What the task requires: Out of the data below, copy every line with the string "false".

Records from a collection:
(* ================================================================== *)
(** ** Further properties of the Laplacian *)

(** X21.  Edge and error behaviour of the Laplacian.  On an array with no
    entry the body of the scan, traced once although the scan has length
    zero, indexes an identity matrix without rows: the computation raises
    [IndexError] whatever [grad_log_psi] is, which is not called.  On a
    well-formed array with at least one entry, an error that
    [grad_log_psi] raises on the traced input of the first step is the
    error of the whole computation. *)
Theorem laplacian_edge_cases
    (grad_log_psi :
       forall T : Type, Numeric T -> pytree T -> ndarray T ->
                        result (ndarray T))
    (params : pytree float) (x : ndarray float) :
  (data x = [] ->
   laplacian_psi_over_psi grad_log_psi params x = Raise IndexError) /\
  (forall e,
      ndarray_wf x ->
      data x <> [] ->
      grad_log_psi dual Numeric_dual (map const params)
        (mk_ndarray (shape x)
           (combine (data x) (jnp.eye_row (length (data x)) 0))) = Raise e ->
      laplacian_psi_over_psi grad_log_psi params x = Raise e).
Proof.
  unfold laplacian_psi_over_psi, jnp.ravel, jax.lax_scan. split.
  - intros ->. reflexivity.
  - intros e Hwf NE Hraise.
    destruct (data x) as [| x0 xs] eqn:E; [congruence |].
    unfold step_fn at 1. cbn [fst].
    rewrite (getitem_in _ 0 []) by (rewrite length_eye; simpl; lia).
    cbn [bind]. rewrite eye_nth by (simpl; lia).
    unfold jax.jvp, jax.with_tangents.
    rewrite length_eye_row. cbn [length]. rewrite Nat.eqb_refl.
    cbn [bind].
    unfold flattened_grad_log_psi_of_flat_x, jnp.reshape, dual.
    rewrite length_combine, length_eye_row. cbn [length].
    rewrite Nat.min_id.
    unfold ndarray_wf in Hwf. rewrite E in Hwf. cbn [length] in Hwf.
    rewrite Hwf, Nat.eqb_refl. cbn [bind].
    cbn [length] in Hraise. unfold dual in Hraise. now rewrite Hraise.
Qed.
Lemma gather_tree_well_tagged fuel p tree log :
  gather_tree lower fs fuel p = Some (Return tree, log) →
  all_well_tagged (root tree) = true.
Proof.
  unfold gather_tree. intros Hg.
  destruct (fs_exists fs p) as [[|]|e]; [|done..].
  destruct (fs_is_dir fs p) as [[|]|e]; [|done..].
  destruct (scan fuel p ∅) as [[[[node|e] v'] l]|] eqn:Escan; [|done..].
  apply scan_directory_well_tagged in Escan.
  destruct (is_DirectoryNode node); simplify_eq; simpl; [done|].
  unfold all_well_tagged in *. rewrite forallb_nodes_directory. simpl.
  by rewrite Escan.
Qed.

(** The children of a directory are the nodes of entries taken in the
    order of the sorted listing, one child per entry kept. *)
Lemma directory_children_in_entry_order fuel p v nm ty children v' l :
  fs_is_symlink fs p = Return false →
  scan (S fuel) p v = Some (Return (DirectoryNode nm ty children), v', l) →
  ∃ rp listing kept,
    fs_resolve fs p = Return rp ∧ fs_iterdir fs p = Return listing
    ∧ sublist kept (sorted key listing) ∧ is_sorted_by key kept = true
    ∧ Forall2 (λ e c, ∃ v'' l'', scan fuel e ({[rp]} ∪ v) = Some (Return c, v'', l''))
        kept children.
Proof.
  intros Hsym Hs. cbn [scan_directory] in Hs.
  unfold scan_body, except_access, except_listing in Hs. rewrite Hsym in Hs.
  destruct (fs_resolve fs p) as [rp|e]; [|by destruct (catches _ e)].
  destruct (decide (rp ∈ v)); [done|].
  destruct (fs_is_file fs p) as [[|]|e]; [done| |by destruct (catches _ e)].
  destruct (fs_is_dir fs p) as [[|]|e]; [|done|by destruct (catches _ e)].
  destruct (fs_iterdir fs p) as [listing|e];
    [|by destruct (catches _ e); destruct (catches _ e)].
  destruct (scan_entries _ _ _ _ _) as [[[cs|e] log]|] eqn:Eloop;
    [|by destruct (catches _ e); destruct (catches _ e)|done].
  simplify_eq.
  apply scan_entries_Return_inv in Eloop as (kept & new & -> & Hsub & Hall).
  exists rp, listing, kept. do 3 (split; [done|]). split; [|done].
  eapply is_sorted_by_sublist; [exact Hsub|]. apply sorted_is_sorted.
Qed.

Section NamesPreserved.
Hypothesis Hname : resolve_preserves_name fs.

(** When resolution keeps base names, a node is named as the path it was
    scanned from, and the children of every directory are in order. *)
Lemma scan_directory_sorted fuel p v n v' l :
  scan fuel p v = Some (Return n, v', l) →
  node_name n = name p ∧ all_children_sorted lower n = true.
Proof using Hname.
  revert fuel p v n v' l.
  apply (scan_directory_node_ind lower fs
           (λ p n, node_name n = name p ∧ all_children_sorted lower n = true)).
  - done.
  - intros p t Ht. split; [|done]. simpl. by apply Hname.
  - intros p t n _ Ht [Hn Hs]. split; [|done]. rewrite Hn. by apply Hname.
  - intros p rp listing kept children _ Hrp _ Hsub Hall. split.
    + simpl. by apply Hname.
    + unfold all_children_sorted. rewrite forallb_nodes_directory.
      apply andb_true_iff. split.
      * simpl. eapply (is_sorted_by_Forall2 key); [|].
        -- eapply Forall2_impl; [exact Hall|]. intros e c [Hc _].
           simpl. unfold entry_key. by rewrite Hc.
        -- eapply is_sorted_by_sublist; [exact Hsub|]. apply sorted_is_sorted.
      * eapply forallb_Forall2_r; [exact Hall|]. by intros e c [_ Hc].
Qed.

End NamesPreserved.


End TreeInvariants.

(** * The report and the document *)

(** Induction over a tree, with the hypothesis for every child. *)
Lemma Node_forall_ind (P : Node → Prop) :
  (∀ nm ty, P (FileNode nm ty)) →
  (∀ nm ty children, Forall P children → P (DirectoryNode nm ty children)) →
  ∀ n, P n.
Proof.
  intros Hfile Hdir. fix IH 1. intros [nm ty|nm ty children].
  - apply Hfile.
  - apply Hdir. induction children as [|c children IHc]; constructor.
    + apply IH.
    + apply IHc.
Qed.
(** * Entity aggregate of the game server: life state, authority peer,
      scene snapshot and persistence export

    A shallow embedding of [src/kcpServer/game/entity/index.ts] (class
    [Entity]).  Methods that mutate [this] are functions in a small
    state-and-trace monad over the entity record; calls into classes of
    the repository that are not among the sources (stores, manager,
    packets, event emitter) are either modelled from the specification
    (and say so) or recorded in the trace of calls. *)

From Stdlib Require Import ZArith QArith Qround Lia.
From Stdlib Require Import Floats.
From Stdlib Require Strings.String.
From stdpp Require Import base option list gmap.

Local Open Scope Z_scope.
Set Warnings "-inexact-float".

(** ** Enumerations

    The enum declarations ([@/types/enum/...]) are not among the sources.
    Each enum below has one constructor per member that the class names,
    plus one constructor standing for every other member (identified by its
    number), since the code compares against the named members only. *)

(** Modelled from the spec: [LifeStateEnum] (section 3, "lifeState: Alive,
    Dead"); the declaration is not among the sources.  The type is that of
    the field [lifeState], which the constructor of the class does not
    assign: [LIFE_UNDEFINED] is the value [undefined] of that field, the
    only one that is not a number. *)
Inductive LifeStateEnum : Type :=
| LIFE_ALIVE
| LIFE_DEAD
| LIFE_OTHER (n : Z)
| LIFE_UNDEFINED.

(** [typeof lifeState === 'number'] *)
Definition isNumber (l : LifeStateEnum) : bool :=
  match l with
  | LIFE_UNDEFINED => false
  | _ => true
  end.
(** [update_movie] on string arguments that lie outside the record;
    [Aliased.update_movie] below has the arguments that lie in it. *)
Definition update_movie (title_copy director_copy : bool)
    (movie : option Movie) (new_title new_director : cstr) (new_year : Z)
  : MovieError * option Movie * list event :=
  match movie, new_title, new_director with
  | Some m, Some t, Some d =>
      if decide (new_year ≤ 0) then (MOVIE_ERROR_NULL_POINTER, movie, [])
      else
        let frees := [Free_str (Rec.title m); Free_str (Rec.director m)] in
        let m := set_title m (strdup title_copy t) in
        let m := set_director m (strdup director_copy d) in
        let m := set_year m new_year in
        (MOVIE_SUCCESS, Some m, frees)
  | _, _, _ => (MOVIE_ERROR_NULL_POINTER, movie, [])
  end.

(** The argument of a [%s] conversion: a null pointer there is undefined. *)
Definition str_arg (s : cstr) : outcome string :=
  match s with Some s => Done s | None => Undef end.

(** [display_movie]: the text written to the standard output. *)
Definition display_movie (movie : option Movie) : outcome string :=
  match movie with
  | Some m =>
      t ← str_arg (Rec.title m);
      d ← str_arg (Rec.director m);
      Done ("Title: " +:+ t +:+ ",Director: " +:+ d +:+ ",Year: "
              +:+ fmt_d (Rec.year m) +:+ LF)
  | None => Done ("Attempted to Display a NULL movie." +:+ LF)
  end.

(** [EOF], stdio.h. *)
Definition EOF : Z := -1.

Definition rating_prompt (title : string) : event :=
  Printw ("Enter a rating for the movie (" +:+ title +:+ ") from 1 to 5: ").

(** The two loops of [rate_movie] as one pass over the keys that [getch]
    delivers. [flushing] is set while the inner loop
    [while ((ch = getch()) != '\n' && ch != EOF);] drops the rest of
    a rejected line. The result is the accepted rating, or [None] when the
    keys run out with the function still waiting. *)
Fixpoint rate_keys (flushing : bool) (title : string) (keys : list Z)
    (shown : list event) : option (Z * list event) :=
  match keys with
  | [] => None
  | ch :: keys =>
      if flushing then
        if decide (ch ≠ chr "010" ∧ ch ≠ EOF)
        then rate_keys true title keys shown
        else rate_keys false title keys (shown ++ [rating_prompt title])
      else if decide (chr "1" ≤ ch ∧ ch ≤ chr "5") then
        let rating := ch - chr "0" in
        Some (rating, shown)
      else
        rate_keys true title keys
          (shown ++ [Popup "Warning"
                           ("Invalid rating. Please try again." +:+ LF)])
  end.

Solution to the exercise:
  fs_is_symlink fs p = Return false →
  | LIFE_UNDEFINED => false
        else rate_keys false title keys (shown ++ [rating_prompt title])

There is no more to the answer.